Zobacz też Dzisiaj mija rok od tragedii w Łęce. W wypadku zginęła cała rodzina
Jakby tego było mało, cysterna uderzyła również w Opla Astrę, którym jechał mieszkaniec Jasiennej. Jego samochód został zepchnięty do głębokiego rowu. Mężczyzna w krytycznym stanie został zabrany śmigłowcem Lotniczego Pogotowia Ratunkowego do krakowskiego szpitala. Na szczęście przeżył i powoli wraca do zdrowia.
Niewiele brakowało, a ciężarówka zderzyłaby się jeszcze z Peugeotem, którym jechały cztery osoby, ale kierowca osobówki gwałtownie skręcił w lewą stronę i dzięki temu uniknął czołowego zderzenia.
Zobacz też Tragiczny wypadek w Łęce. Prokuratura skierowała do sądu akt oskarżenia
Oskarżony Jan S. zasiadł dzisiaj na ławie oskarżonych.

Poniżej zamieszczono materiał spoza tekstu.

(* ===== verification/_CoqProject ===== *)
-Q . S2P
Prelude.v
Bytes.v
Sort.v
Log.v
LogPersist.v
LogAux.v
Message.v
Node.v
Cluster.v
Spec.v
SpecElection.v
SpecLog.v
SpecCommit.v
NodeFacts.v
Refine.v
NodeSpec.v
Network.v
Commit.v
Progress.v
Availability.v
ClusterSpec.v
Wiring.v
SplitBrain.v
Timer.v
Peers.v
Membership.v
Codec.v
Disk.v
Persist.v
Snapshot.v
Transport.v
Strconv.v
Utf8.v
Json.v
KV.v
Counter.v
Config.v
Anomalies.v
Driver.v
(* ===== verification/Prelude.v ===== *)
(** * consensus-raft: a verification of the Raft core

    The program (Go, module consensus-raft) is a deterministic Raft: a replicated log, a
    node driven by [Tick], [Step] and [Propose], a simulated cluster with partitions, and
    the packages around them: serializers, durable files, transport, state machines.  This
    library models that code as executable definitions, one per function, with the names of
    the source, and proves what the components promise.

    ** Conventions (this file)

    A [uint64] is an [N] with the wrapping operations [+u] and [-u], a Go [int] a [Z].  A
    call returns in [go A]: [Ret] a value, [Throw] a returned error, or [Panic] (an index or
    an allocation out of range).  A method that mutates its receiver returns the new
    receiver; where an error can be returned after a mutation, the result is a pair with an
    [option error].  Slices are lists: entry slices are copied when they enter or leave a
    log or a batch, and nothing in the repository writes into the bytes of a command, so
    sharing is not observable.  Maps are [gmap]s; where the order in
    which Go visits a map matters, the order is an argument.  Byte strings are [list byte].

    ** Components

<<
    file                source under src/
    Log                 internal/log/log.go, lines 1-231
    LogPersist          internal/log/log.go, Serialize and Deserialize
    LogAux              internal/log/compact.go, iter.go, batch.go, stats.go
    Message             message types of internal/node/node.go, and node/message.go
    Node                internal/node/node.go
    Cluster             internal/cluster/cluster.go, partition.go
    Timer, Peers        internal/node/timer.go, peers.go
    Membership          internal/membership/membership.go
    Codec               internal/codec/codec.go
    Persist, Snapshot   internal/persist/persist.go, internal/snapshot/snapshot.go
    Transport           internal/transport/transport.go
    KV, Counter         internal/statemachine/kv.go, counter.go
    Config              internal/config/config.go
    Driver              main.go
    Bytes, Sort, Disk,  what these use of encoding/binary, io, sort, os and path/filepath,
    Strconv, Utf8, Json strconv, unicode/utf8 and encoding/json
>>

    A node keeps a [Log]; [Node.Restart] goes through [LogPersist]; [Cluster] keeps nodes
    and message queues; [Driver] runs a cluster.  Everything from Timer to Config is used by
    callers outside the repository and is verified on its own, with the links between
    components where they exist ([Peers] and [Membership] against the majority rule of the
    node).  Interfaces are typeclasses: [RNG] with its contract [LawfulRNG] (the random
    source of a node), [Writer] with [LawfulWriter] (io.Writer), [Transport] with
    [LawfulTransport], and [Codec] (a writer's bytes and a parser that are inverse to each
    other), which the wire formats of Codec, Persist and Snapshot instantiate.

    ** Abstract specifications and refinement

    [Spec] is Raft as a transition system: a node reduced to term, vote, role, votes and
    log, and the set of all messages ever sent.  [SpecElection] proves election safety and
    [SpecLog] log matching of it, each from an inductive invariant; [SpecCommit] adds the
    history of the leaders' logs and of acknowledgements and proves leader completeness.
    [Refine] shows that every method of the real [Node] performs steps of [Spec] and
    returns, given the invariant [node_ok] of [NodeFacts].  [Network] lifts this to
    executions: nodes with correct peer lists, a network that loses, delays, reorders and
    duplicates, crashes and restarts.  [Commit] relates what the nodes acknowledge and
    commit in an execution to the histories of [SpecCommit]; [Progress] and [Availability]
    construct executions and use the simulation for what holds in their states.  The other
    references are [reconcile] (conflict resolution, for [Log.Append]), the encodings of the
    formats as byte strings, [KVOp] (map updates), [Decimal] (what a number is) and
    [on_majority].

    ** What the theorems show

    - Executions ([Network]): they are executions of [Spec]; at most one leader per term over
      all time, log matching, one granted vote per term, monotone terms in logs, and that no
      schedule panics.
    - Commitment ([Commit]): state-machine safety and leader completeness of every execution
      in which no AppendEntries reply claims more than its message vouches for.  The code
      does send such replies, so this is the exact extent of the defect shown in
      [Anomalies]: nothing else can make committed entries differ.
    - Progress ([Progress]): a leader whose last entry is of its own term and whose followers
      are up and not longer than it brings all logs to its own and everybody to commit them
      in a bounded number of calls; and the follower with a longer log that is never repaired.
    - Availability ([Availability]): the election timers stay in bounds in every execution; a
      node with a majority of voters is elected by its own ticks, its requests and their
      answers alone ([campaign_calls]); and from every reachable state in which some
      member that does not lead has the best log, a command can be committed everywhere,
      by a schedule of bounded length in which nothing fails.
    - Single calls ([NodeSpec]): exact effect of elections, votes, replication, commitment,
      client commands, time-outs, crash and restart.
    - The simulator ([ClusterSpec]): no sequence of API calls, crashes and restarts included,
      panics; partitions block exactly what they should.
    - What the peer lists of the simulator, in which a node is its own peer, lead to: in every
      reachable state a leader is deposed in the round after a proposal it accepts ([Wiring]),
      and for every seed four nodes can be brought to two leaders of one term ([SplitBrain]).
    - The log: every operation on every branch, [Append] equal to [reconcile], exactness of
      the serializer, compaction, iteration, batches, statistics.
    - The other packages: round trips and exact acceptance of the binary and JSON formats,
      FIFO delivery, refinement of map updates, number parsing, quorum intersection.
    - What else goes wrong ([Anomalies], [Driver], and single theorems in [LogAux], [Persist],
      [Snapshot], [Codec], [Transport]): an execution in which a committed entry is lost, so
      that state-machine safety without the condition above is not a theorem of this code
      ([commit_safety_violated]); a cluster of one node, which never elects; a [Save] without
      room for the state, which destroys the old one; a run of the demonstration program that
      commits nothing.

    ** Bounds

    Terms and indices are unbounded in [Spec] and wrap at 2^64 in the code.  [node_ok k]
    bounds term and last index by the number [k] of ticks and proposals so far, and every
    theorem about executions of length [k] assumes [k + 3 <= 2^64], which no real execution
    reaches.  The theorems about compaction and iteration assume indices below 2^63, where
    the conversion to [int] is exact.  Fuel is used by [iterate] (the loop over an iterator, as
    many steps as the log has positions), by the loops of [Driver] (their bounds are the
    constants of main.go), by the loops over bytes in [Utf8] and [Json] (one unit per byte,
    proved enough) and by [FormatInt] (20 digits, enough for an [int64]).  The schedule of
    [network_commits] has at most [3 * (n + 2)] calls per member after an execution of
    length [n], which must leave the counters within 2^64.  The elapsed ticks of a node are a
    Go [int]; the theorems of [Availability] take executions of at most 2^62 steps
    ([ticks_max]), so that the count cannot wrap.

    ** Not modelled

    The generator behind NewSeededRNG (any [RNG] will do), the texts of the errors of
    encoding/json (one constant stands for them), flag parsing, goroutine scheduling inside
    a method (every method of the transport and of the state machines holds its mutex, so
    calls are atomic).

    ** Plan

    Still to do: conditions under which [Cluster.DeliverAll] does not depend on the order,
    and executions of [Cluster] in which commitment is safe. *)
From stdpp Require Export prelude gmap strings pretty.
From Stdlib Require Export NArith ZArith Lia.
From Stdlib Require Import Strings.Byte.

Declare Scope go_scope.
Delimit Scope go_scope with go.
Open Scope go_scope.

(** ** Machine integers

    A Go [uint64] is an [N] below [2^64]; arithmetic wraps.  A Go [int] is a [Z]
    (64-bit platforms); [wrap_i64] is its wrap-around, used where the code can overflow. *)

Definition u64_modulus : N := 18446744073709551616.

Definition wrap_u64 (x : N) : N := (x mod u64_modulus)%N.
Definition u64_add (a b : N) : N := wrap_u64 (a + b).
Definition u64_sub (a b : N) : N := wrap_u64 (a + (u64_modulus - wrap_u64 b)).
Definition is_u64 (x : N) : Prop := (x < u64_modulus)%N.
#[export] Instance is_u64_dec x : Decision (is_u64 x) := _.

Definition i64_min : Z := (-9223372036854775808)%Z.
Definition i64_max : Z := 9223372036854775807%Z.
Definition wrap_i64 (z : Z) : Z :=
  ((z + 9223372036854775808) mod 18446744073709551616 - 9223372036854775808)%Z.
Definition is_i64 (z : Z) : Prop := (i64_min ≤ z ≤ i64_max)%Z.
(** Conversions [int(x)] and [uint64(z)]: the same 64 bits read the other way. *)
Definition i64_of_u64 (x : N) : Z := wrap_i64 (Z.of_N x).
Definition u64_of_i64 (z : Z) : N := Z.to_N (z mod 18446744073709551616)%Z.

#[export] Instance byte_eq_dec : EqDecision byte := Byte.byte_eq_dec.

Notation "a +u b" := (u64_add a b) (at level 50, left associativity) : go_scope.
Notation "a -u b" := (u64_sub a b) (at level 50, left associativity) : go_scope.

(** ** Errors

    [errors.New text] is [NewError]; [fmt.Errorf("%w...", inner)] is [WrapError]: the
    wrapped error followed by the formatted suffix.  [errors_Is] walks the chain. *)

Inductive error :=
  | NewError (text : string)
  | WrapError (inner : error) (suffix : string).

#[export] Instance error_eq_dec : EqDecision error.
Proof. solve_decision. Defined.

Fixpoint errors_Is (err target : error) : bool :=
  bool_decide (err = target) ||
  match err with
  | NewError _ => false
  | WrapError inner _ => errors_Is inner target
  end.

Fixpoint error_text (err : error) : string :=
  match err with
  | NewError t => t
  | WrapError inner s => error_text inner +:+ s
  end.

(** ** Outcomes

    The result of a Go call: a value, a returned error, or a run-time panic. *)

Inductive go (A : Type) : Type :=
  | Ret (a : A)
  | Throw (e : error)
  | Panic.
Arguments Ret {A} _.
Arguments Throw {A} _.
Arguments Panic {A}.

#[export] Instance go_ret : MRet go := @Ret.
#[export] Instance go_bind : MBind go := λ A B f m,
  match m with Ret a => f a | Throw e => Throw e | Panic => Panic end.
#[export] Instance go_fmap : FMap go := λ A B f m,
  match m with Ret a => Ret (f a) | Throw e => Throw e | Panic => Panic end.

#[export] Instance go_eq_dec {A} `{EqDecision A} : EqDecision (go A).
Proof. solve_decision. Defined.

Lemma go_bind_Ret {A B} (m : go A) (k : A → go B) b :
  (m ≫= k) = Ret b → ∃ a, m = Ret a ∧ k a = Ret b.
Proof. destruct m; [eauto | done | done]. Qed.

(** Breaks a hypothesis [(x ← m; k x) = Ret b] into its steps. *)
Ltac go_inv H :=
  let a := fresh "a" in
  let Ha := fresh "Hret" in
  apply go_bind_Ret in H as (a & Ha & H).

(** ** Slices *)

Abbreviation lenN l := (N.of_nat (length l)).

(** [l[i]] with Go's bounds check. *)
Definition index {A} (l : list A) (i : N) : go A :=
  if (i <? lenN l)%N then
    match l !! N.to_nat i with Some x => Ret x | None => Panic end
  else Panic.

Lemma index_lookup {A} (l : list A) i x :
  index l i = Ret x ↔ l !! N.to_nat i = Some x.
Proof.
  unfold index. destruct (N.ltb_spec i (lenN l)) as [Hlt|Hge].
  - destruct (l !! N.to_nat i) eqn:E; [naive_solver|].
    apply lookup_ge_None in E. lia.
  - split; [done|]. intros Hx%lookup_lt_Some. lia.
Qed.

Lemma index_Some {A} (l : list A) (n : nat) x :
  l !! n = Some x → index l (N.of_nat n) = Ret x.
Proof. intros H. apply index_lookup. by rewrite Nat2N.id. Qed.

Lemma index_lt {A} (l : list A) i :
  (i < lenN l)%N → ∃ x, index l i = Ret x ∧ l !! N.to_nat i = Some x.
Proof.
  intros Hi. destruct (lookup_lt_is_Some_2 l (N.to_nat i)) as [x Hx]; [lia|].
  exists x. split; [by apply index_lookup | done].
Qed.

Lemma index_ge {A} (l : list A) i : (lenN l ≤ i)%N → index l i = Panic.
Proof. intros Hi. unfold index. by rewrite (proj2 (N.ltb_ge _ _) Hi). Qed.

(** [for _, x := range l { ... }] collecting one result per element. *)
Fixpoint go_map {A B} (f : A → go B) (l : list A) : go (list B) :=
  match l with
  | [] => Ret []
  | x :: tl => y ← f x; ys ← go_map f tl; Ret (y :: ys)
  end.

Lemma go_map_Ret {A B} (f : A → go B) (g : A → B) l :
  (∀ x, x ∈ l → f x = Ret (g x)) → go_map f l = Ret (map g l).
Proof.
  induction l as [|x l IH]; intros Hf; cbn; [done|].
  rewrite Hf by left. cbn. rewrite IH; [done|]. intros y Hy. apply Hf. by right.
Qed.

Lemma go_map_elem {A B} (f : A → go B) l ys y :
  go_map f l = Ret ys → y ∈ ys → ∃ x, x ∈ l ∧ f x = Ret y.
Proof.
  revert ys. induction l as [|x l IH]; intros ys Hm Hy; cbn in Hm.
  - injection Hm as <-. by apply not_elem_of_nil in Hy.
  - go_inv Hm. go_inv Hm. injection Hm as <-. apply elem_of_cons in Hy as [->|Hy].
    + exists x. split; [left|done].
    + destruct (IH _ Hret0 Hy) as (x' & ? & ?). exists x'. split; [by right|done].
Qed.

Lemma map_ext_elem {A B} (f g : A → B) l : (∀ x, x ∈ l → f x = g x) → map f l = map g l.
Proof.
  induction l as [|x l IH]; intros Hfg; cbn; [done|]. rewrite Hfg by left.
  f_equal. apply IH. intros y Hy. apply Hfg. by right.
Qed.

Lemma filter_id {A} (P : A → Prop) `{∀ x, Decision (P x)} l : Forall P l → filter P l = l.
Proof.
  induction 1 as [|x l Hx _ IH]; [done|]. by rewrite filter_cons, decide_True, IH.
Qed.

(** ** Record update: [r <| field := v |>] *)

Class Setter {R T : Type} (proj : R → T) := set_field : T → R → R.
Arguments set_field {R T} proj {_} _ _.
Notation "r <| f := v |>" := (set_field f v r)
  (at level 1, left associativity, f at level 200, v at level 200,
   format "r  <| f  :=  v |>") : go_scope.

(** ** Arithmetic facts *)

Lemma u64_add_small a b : (a + b < u64_modulus)%N → a +u b = (a + b)%N.
Proof. intros H. unfold u64_add, wrap_u64. by apply N.mod_small. Qed.

Lemma u64_sub_small a b : (b ≤ a)%N → is_u64 a → a -u b = (a - b)%N.
Proof.
  unfold u64_sub, wrap_u64, is_u64. intros Hle Ha.
  rewrite (N.mod_small b) by lia.
  replace (a + (u64_modulus - b))%N with (a - b + 1 * u64_modulus)%N by lia.
  rewrite N.Div0.mod_add. apply N.mod_small. lia.
Qed.

Lemma wrap_u64_is_u64 x : is_u64 (wrap_u64 x).
Proof. unfold is_u64, wrap_u64. apply N.mod_lt. by unfold u64_modulus. Qed.

Lemma wrap_i64_small z : is_i64 z → wrap_i64 z = z.
Proof. unfold is_i64, i64_min, i64_max, wrap_i64. intros H. rewrite Z.mod_small; lia. Qed.

Lemma wrap_i64_is_i64 z : is_i64 (wrap_i64 z).
Proof. unfold is_i64, i64_min, i64_max, wrap_i64. 
  pose proof (Z.mod_pos_bound (z + 9223372036854775808) 18446744073709551616). lia.
Qed.

Create HintDb go discriminated.
#[export] Hint Resolve index_Some wrap_u64_is_u64 wrap_i64_is_i64 : go.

Prokuratura zarzuca mu nieumyślne spowodowanie katastrofy w ruchu lądowym zagrażającej życiu lub zdrowiu wielu osób, za co grozi mu 8 lat więzienia.
Mężczyzna nie przyznał się do winy. Sędzia odczytał jego zeznania, z których wynika, że przejeżdżając cysterną przez Łękę, sięgnął lewą ręką do półki, która znajduje się za fotelem kierowcy, chcąc wziąć butelkę z wodą mineralną. Widział zbliżające się z przeciwnego kierunku samochody. Cały czas obserwował drogę przed sobą. Z nieznanych mu przyczyn nagle znalazł się na przeciwnym pasie drogi i wtedy zderzył się z trzema samochodami. Sprawca wypadku wyraził skruchę przed sądem.
Zobacz też Minęły trzy miesiące od wypadku w Łęce. Kierowca cysterny jest już na wolności
Mężczyzna nie chciał dzisiaj składać żadnych dodatkowych wyjaśnień. O godz. 11 w sądzie miały wstawić się osoby, które podróżowały Nissanem Patrolem, który jako pierwszy został staranowany przez cysternę. Jutro z kolei zostanie przesłuchany kierowca Opla Astry. W dzisiejszej rozprawie wzięła udział także rodzina osób, które zginęły w wypadku.